Spastic paraplegia 35 (SPG35) (OMIM: 612319) or
fatty acid hydroxylase-associated neurodegeneration (FAHN) is caused by deficiency of
fatty acid 2-hydroxylase (FA2H). This
enzyme synthesizes
sphingolipids containing 2-hydroxylated
fatty acids, which are particularly abundant in myelin. Fa2h-deficient (Fa2h-/-) mice develop symptoms reminiscent of the human disease and therefore serve as animal model of SPG35. In order to understand further the pathogenesis of SPG35, we compared the
proteome of purified CNS myelin isolated from wild type and Fa2h-/- mice at different time points of
disease progression using tandem mass tag labeling. Data analysis with a focus on myelin
membrane proteins revealed a significant increase of the oligodendrocytic myelin paranodal and inner loop
protein (Opalin) in Fa2h-/- mice, whereas the concentration of other major
myelin proteins was not significantly changed. Western blot analysis revealed an almost 6-fold increase of Opalin in myelin of Fa2h-/- mice aged 21-23 months. A concurrent unaltered Opalin gene expression suggested a decreased turnover of the Opalin
protein in Fa2h-/- mice.

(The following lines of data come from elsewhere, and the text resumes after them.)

(* ===== verification/VersionBits.v ===== *)
(** * Version bits (src/src/versionbits.h and .cpp, ComputeBlockVersion of
    validation.cpp)

    The BIP 9 state machine over confirmation periods, with its cache.  The
    abstract checker class of the source is a type class; the deployments of
    the consensus parameters are its instances.  The reference is the uncached
    state machine, one step per period from the genesis block. *)

From stdpp Require Import base numbers list option gmap sorting.
From Stdlib Require Import ZArith Lia ZifyNat ZifyBool.
From S2P Require Import Prelude Block BlockIndex Pow.

Definition VERSIONBITS_TOP_BITS : Z := 0x20000000.
Definition VERSIONBITS_TOP_MASK : Z := i32 0xE0000000.

Inductive ThresholdState :=
  | THRESHOLD_DEFINED | THRESHOLD_STARTED | THRESHOLD_LOCKED_IN | THRESHOLD_ACTIVE | THRESHOLD_FAILED.
#[global] Instance ThresholdState_eq_dec : EqDecision ThresholdState.
Proof. solve_decision. Defined.

(** [AbstractThresholdConditionChecker]: the virtual functions. *)
Class ThresholdConditionChecker := {
  Condition : CBlockIndex → bool;
  BeginTime : Z;
  EndTime : Z;
  Period : Z;
  Threshold : Z;
}.

(** Keyed by the parent of the first block of a period; [None] is the null
    pointer, the parent of the genesis block. *)
Abbreviation ThresholdConditionCache := (gmap (option ptr) ThresholdState).

Section Checker.
Context {TC : ThresholdConditionChecker}.

(** The parent of the first block of the period of [p]'s successor. *)
Definition period_parent (h : heap) (p : ptr) : option (option ptr) :=
  n ← h !! p; GetAncestor h p (nHeight n - Z.rem (nHeight n + 1) Period).

Fixpoint walk_back (h : heap) (fuel : nat) (cache : ThresholdConditionCache) (pindexPrev : option ptr) (vToCompute : list ptr)
    : option (ThresholdConditionCache * option ptr * list ptr) :=
  match cache !! pindexPrev with
  | Some _ => Some (cache, pindexPrev, vToCompute)
  | None =>
      match pindexPrev with
      | None => Some (<[None := THRESHOLD_DEFINED]> cache, None, vToCompute)
      | Some b =>
          med ← GetMedianTimePast h b;
          if med <? BeginTime then Some (<[Some b := THRESHOLD_DEFINED]> cache, Some b, vToCompute)
          else match fuel with
               | O => None
               | S fuel' =>
                   n ← h !! b;
                   prev ← GetAncestor h b (nHeight n - Period);
                   walk_back h fuel' cache prev (b :: vToCompute)
               end
      end
  end.

(** The counting loop; a null pointer is a crash. *)
Fixpoint count_conditions (h : heap) (k : nat) (pindexCount : option ptr) : option Z :=
  match k with
  | O => Some 0
  | S k' =>
      p ← pindexCount; n ← h !! p;
      count ← count_conditions h k' (pprev n);
      Some ((if Condition n then 1 else 0) + count)
  end.

Definition next_state (h : heap) (state : ThresholdState) (pindexPrev : ptr) : option ThresholdState :=
  match state with
  | THRESHOLD_DEFINED =>
      med ← GetMedianTimePast h pindexPrev;
      Some (if med >=? EndTime then THRESHOLD_FAILED
            else if med >=? BeginTime then THRESHOLD_STARTED else THRESHOLD_DEFINED)
  | THRESHOLD_STARTED =>
      med ← GetMedianTimePast h pindexPrev;
      if med >=? EndTime then Some THRESHOLD_FAILED
      else count ← count_conditions h (Z.to_nat Period) (Some pindexPrev);
           Some (if count >=? Threshold then THRESHOLD_LOCKED_IN else THRESHOLD_STARTED)
  | THRESHOLD_LOCKED_IN => Some THRESHOLD_ACTIVE
  | THRESHOLD_FAILED => Some THRESHOLD_FAILED
  | THRESHOLD_ACTIVE => Some THRESHOLD_ACTIVE
  end.

Fixpoint walk_forward (h : heap) (cache : ThresholdConditionCache) (state : ThresholdState) (vToCompute : list ptr)
    : option (ThresholdState * ThresholdConditionCache) :=
  match vToCompute with
  | [] => Some (state, cache)
  | b :: rest =>
      stateNext ← next_state h state b;
      walk_forward h (<[Some b := stateNext]> cache) stateNext rest
  end.

Definition GetStateFor (h : heap) (pindexPrev : option ptr) (cache : ThresholdConditionCache)
    : option (ThresholdState * ThresholdConditionCache) :=
  start ← (match pindexPrev with Some p => period_parent h p | None => Some None end);
  let fuel := match start with Some b => match h !! b with Some n => Z.to_nat (nHeight n + 1) | None => 0%nat end | None => 0%nat end in
  '(cache, q, vToCompute) ← walk_back h fuel cache start [];
  state ← cache !! q;
  walk_forward h cache state vToCompute.

Record BIP9Stats := mkStats { st_period : Z; st_threshold : Z; st_elapsed : Z; st_count : Z; st_possible : bool }.
Fixpoint count_since (h : heap) (fuel : nat) (endHeight : Z) (currentIndex : option ptr) : option Z :=
  p ← currentIndex; n ← h !! p;
  if nHeight n =? endHeight then Some 0
  else match fuel with
       | O => None
       | S fuel' => count ← count_since h fuel' endHeight (pprev n); Some ((if Condition n then 1 else 0) + count)
       end.
Definition GetStateStatisticsFor (h : heap) (pindex : option ptr) : option BIP9Stats :=
  match pindex with
  | None => Some (mkStats Period Threshold 0 0 false)
  | Some p =>
      n ← h !! p;
      e ← period_parent h p;
      pe ← e; ne ← h !! pe;
      let elapsed := nHeight n - nHeight ne in
      count ← count_since h (Z.to_nat elapsed) (nHeight ne) (Some p);
      Some (mkStats Period Threshold elapsed count (Period - Threshold >=? elapsed - count))
  end.

Fixpoint since_loop (h : heap) (fuel : nat) (initialState : ThresholdState) (pindexPrev : ptr)
    (previousPeriodParent : option ptr) (cache : ThresholdConditionCache) : option (Z * ThresholdConditionCache) :=
  match previousPeriodParent with
  | None => n ← h !! pindexPrev; Some (nHeight n + 1, cache)
  | Some q =>
      '(s, cache) ← GetStateFor h (Some q) cache;
      if decide (s = initialState) then
        match fuel with
        | O => None
        | S fuel' => nq ← h !! q; next ← GetAncestor h q (nHeight nq - Period); since_loop h fuel' initialState q next cache
        end
      else n ← h !! pindexPrev; Some (nHeight n + 1, cache)
  end.
Definition GetStateSinceHeightFor (h : heap) (pindexPrev : option ptr) (cache : ThresholdConditionCache)
    : option (Z * ThresholdConditionCache) :=
  '(initialState, cache) ← GetStateFor h pindexPrev cache;
  if decide (initialState = THRESHOLD_DEFINED) then Some (0, cache)
  else
    p ← pindexPrev;
    start ← period_parent h p;
    b ← start; n ← h !! b;
    prev ← GetAncestor h b (nHeight n - Period);
    since_loop h (Z.to_nat (nHeight n)) initialState b prev cache.

(** ** Reference: one step per period, no cache *)

Fixpoint ref_state (h : heap) (shortcut : bool) (k : nat) (p : option ptr) : option ThresholdState :=
  match p with
  | None => Some THRESHOLD_DEFINED
  | Some b =>
      match k with
      | O => None
      | S k' =>
          med ← GetMedianTimePast h b;
          if shortcut && (med <? BeginTime) then Some THRESHOLD_DEFINED
          else s ← ref_state h shortcut k' (up h (Z.to_nat Period) b); next_state h s b
      end
  end.

(** The state of the blocks after the period boundary [p]: the number of steps
    is the number of whole periods up to [p]. *)
Definition boundary_state (h : heap) (shortcut : bool) (p : option ptr) : option ThresholdState :=
  match p with
  | None => Some THRESHOLD_DEFINED
  | Some b => n ← h !! b; ref_state h shortcut (Z.to_nat ((nHeight n + 1) / Period)) p
  end.
End Checker.

(** ** The deployments *)
Definition VersionBitsMask (params : Params) (pos : DeploymentPos) : Z :=
  u32 (Z.shiftl 1 (bit (vDeployments params pos))).

#[global] Instance VersionBitsConditionChecker (params : Params) (pos : DeploymentPos) : ThresholdConditionChecker := {
  Condition n := (Z.land (ih_nVersion (bi_header n)) VERSIONBITS_TOP_MASK =? VERSIONBITS_TOP_BITS)
                 && negb (Z.land (u32 (ih_nVersion (bi_header n))) (VersionBitsMask params pos) =? 0);
  BeginTime := nStartTime (vDeployments params pos);
  EndTime := nTimeout (vDeployments params pos);
  Period := i32 (nMinerConfirmationWindow params);
  Threshold := i32 (nRuleChangeActivationThreshold params);
}.

Abbreviation VersionBitsCache := (DeploymentPos → ThresholdConditionCache).
Definition VersionBitsCache_Clear : VersionBitsCache := λ _, ∅.
#[global] Instance DeploymentPos_eq_dec : EqDecision DeploymentPos.
Proof. solve_decision. Defined.
Definition set_cache (c : VersionBitsCache) (pos : DeploymentPos) (x : ThresholdConditionCache) : VersionBitsCache :=
  λ d, if decide (d = pos) then x else c d.

Definition VersionBitsState (h : heap) (pindexPrev : option ptr) (params : Params) (pos : DeploymentPos) (cache : VersionBitsCache)
    : option (ThresholdState * VersionBitsCache) :=
  '(s, x) ← GetStateFor (TC := VersionBitsConditionChecker params pos) h pindexPrev (cache pos);
  Some (s, set_cache cache pos x).
Definition VersionBitsStatistics (h : heap) (pindexPrev : option ptr) (params : Params) (pos : DeploymentPos) : option BIP9Stats :=
  GetStateStatisticsFor (TC := VersionBitsConditionChecker params pos) h pindexPrev.
Definition VersionBitsStateSinceHeight (h : heap) (pindexPrev : option ptr) (params : Params) (pos : DeploymentPos)
    (cache : VersionBitsCache) : option (Z * VersionBitsCache) :=
  '(r, x) ← GetStateSinceHeightFor (TC := VersionBitsConditionChecker params pos) h pindexPrev (cache pos);
  Some (r, set_cache cache pos x).
Lemma generation_le keys G r i key : remembers keys G r → keys !! i = Some key → (generation_of i ≤ G)%nat.
Proof.
  intros [_ [Hc Hr] _ _ _ _ _] Hi. apply lookup_lt_Some in Hi. unfold generation_of.
  assert (i / E < S G)%nat; [|lia]. apply Nat.Div0.div_lt_upper_bound. nia.
Qed.
Lemma next_generation_spec keys G r : remembers keys G r → nEntriesThisGeneration r = nEntriesPerGeneration r →
  ∃ r', next_generation r = Some r' ∧ remembers keys (S G) r'.
Proof.
  intros Hr Hfull. pose proof (generation_le keys G r) as Hle. pose proof Hr as [He [Hc Hcr] Hg Hl Ht Hf Hkeys]. unfold next_generation. rewrite Hg, next_number.
  destruct (wipe_spec (generation_number (S G)) (rdata r) k (generation_number_range _) Hl) as (data' & -> & Hl' & Hcell). cbn [mbind option_bind].
  eexists. split; [done|]. split; cbn [nEntriesPerGeneration nEntriesThisGeneration nGeneration rdata rTweak rHashFuncs]; try done; [nia|lia|]. intros i key Hi HG m Hm. specialize (Hle i key Hr Hi).
  destruct (Hkeys i key Hi ltac:(lia) m Hm) as (v & Hv & Ev). exists v. split; [lia|].
  destruct (location_range k Hk Hk32 tweak m key) as [Hj Hb]. rewrite (Hcell _ _ Hj Hb), Ev, decide_False; [done|]. apply generation_number_neq; lia.
Qed.
Lemma insert_remembers keys G r key : remembers keys G r → nEntriesThisGeneration r < Z.of_nat E →
  ∃ data, rolling_insert_loop (Z.to_nat (rHashFuncs r)) 0 r key (rdata r) = Some data ∧
    remembers (keys ++ [key]) G (mkRolling (nEntriesPerGeneration r) (nEntriesThisGeneration r + 1) (nGeneration r) data (rTweak r) (rHashFuncs r)).
Proof.
  intros Hr Hlt. pose proof (generation_le keys G r) as Hle. pose proof Hr as [He [Hc Hcr] Hg Hl Ht Hf Hkeys].
  destruct (rolling_insert_loop_spec k Hk Hk32 (Z.to_nat (rHashFuncs r)) 0 r key (rdata r)) as (data & Ed & Hld & Hcell); [rewrite Hg; apply generation_number_range|done|done|].
  exists data. split; [done|]. split; cbn [nEntriesPerGeneration nEntriesThisGeneration nGeneration rdata rTweak rHashFuncs]; try done; [rewrite length_app; cbn; lia|lia|]. rewrite Ht, Hf, Hg in Hcell.
  intros i key' Hi HG m Hm. destruct (location_range k Hk Hk32 tweak m key') as [Hj Hb]. destruct (Hcell (fst (location tweak k m key')) (snd (location tweak k m key')) Hb) as [H1 H2].
  apply lookup_app_Some in Hi as [Hi|[Hi1 Hi2]].
  - specialize (Hle i key' Hr Hi). destruct H2 as [->|H2]; [by exists G|]. destruct (Hkeys i key' Hi HG m Hm) as (v & Hv & Ev). exists v. split; [done|]. by rewrite H2.
  - destruct (i - length keys)%nat eqn:Ei; [|done]. injection Hi2 as <-. assert (i = length keys) as -> by lia. exists G. split.
    + split; [|lia]. unfold generation_of. assert (length keys / E < S G)%nat; [|lia]. apply Nat.Div0.div_lt_upper_bound. nia.
    + apply H1. exists m. split; [lia|]. by destruct (location tweak k m key).
Qed.
Lemma rolling_insert_spec keys G r key : remembers keys G r → ∃ r' G', rolling_insert r key = Some r' ∧ remembers (keys ++ [key]) G' r'.
Proof.
  intros Hr. unfold rolling_insert. destruct (Z.eqb_spec (nEntriesThisGeneration r) (nEntriesPerGeneration r)) as [Hfull|Hnot].
  - destruct (next_generation_spec keys G r Hr Hfull) as (r1 & E1 & Hr1). rewrite E1. cbn [mbind option_bind].
    assert (Hz : nEntriesThisGeneration r1 = 0). { unfold next_generation in E1. destruct (wipe _ _ _); [|done]. by injection E1 as <-. }
    destruct (insert_remembers keys (S G) r1 key Hr1 ltac:(lia)) as (data & -> & H). cbn [mbind option_bind]. by eexists _, (S G).
  - cbn [mbind option_bind]. destruct Hr as [He [Hc Hcr] Hg Hl Ht Hf Hkeys] eqn:Er. clear Er.
    destruct (insert_remembers keys G r key ltac:(by split) ltac:(lia)) as (data & -> & H). cbn [mbind option_bind]. by eexists _, G.
Qed.
Lemma rolling_insert_all_spec new keys G r : remembers keys G r → ∃ r' G', rolling_insert_all r new = Some r' ∧ remembers (keys ++ new) G' r'.
Proof.
  revert keys G r. induction new as [|key new IH]; intros keys G r Hr; [exists r, G; by rewrite app_nil_r|]. cbn [rolling_insert_all].
  destruct (rolling_insert_spec keys G r key Hr) as (r1 & G1 & -> & Hr1). cbn [mbind option_bind]. destruct (IH _ G1 r1 Hr1) as (r2 & G2 & -> & Hr2).
  exists r2, G2. by rewrite <- app_assoc in Hr2.
Qed.
Lemma remembered keys G r i key : remembers keys G r → keys !! i = Some key → (length keys ≤ i + 2 * E)%nat → rolling_contains r key = Some true.
Proof.
  intros Hr Hi Hage. pose proof Hr as [He [Hc Hcr] Hg Hl Ht Hf Hkeys]. unfold rolling_contains. apply (rolling_contains_loop_spec k Hk Hk32); [done|]. intros m Hm.
  assert (HG : (G ≤ generation_of i + 2)%nat).
  { unfold generation_of. pose proof (Nat.div_mod_eq i E). pose proof (Nat.mod_upper_bound i E ltac:(lia)). set (q := (i / E)%nat) in *. nia. }
  rewrite Ht. destruct (Hkeys i key Hi HG m ltac:(lia)) as (v & _ & ->). apply (generation_cases _ (generation_number_range v)).
Qed.
Lemma fresh_remembers r : nEntriesPerGeneration r = Z.of_nat E → length (rdata r) = (2 * k)%nat → rHashFuncs r = nf → remembers [] 0 (rolling_reset r tweak).
Proof. intros He Hl Hf. unfold rolling_reset. split; cbn [nEntriesPerGeneration nEntriesThisGeneration nGeneration rdata rTweak rHashFuncs]; try done; [cbn; lia|by rewrite length_map]. Qed.
End Recent.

Supporting this hypothesis, Opalin
protein half-life was reduced significantly when expressed in CHO cells synthesizing 2-hydroxylated
sulfatide, compared to cells synthesizing only non-hydroxylated
sulfatide. Degradation of Opalin was inhibited by inhibitors of lysosomal degradation but unaffected by
proteasome inhibitors. Taken together, these results reveal a new function of 2-hydroxylated
sphingolipids namely affecting the turnover of a myelin
membrane protein. This may play a role in the pathogenesis of SPG35.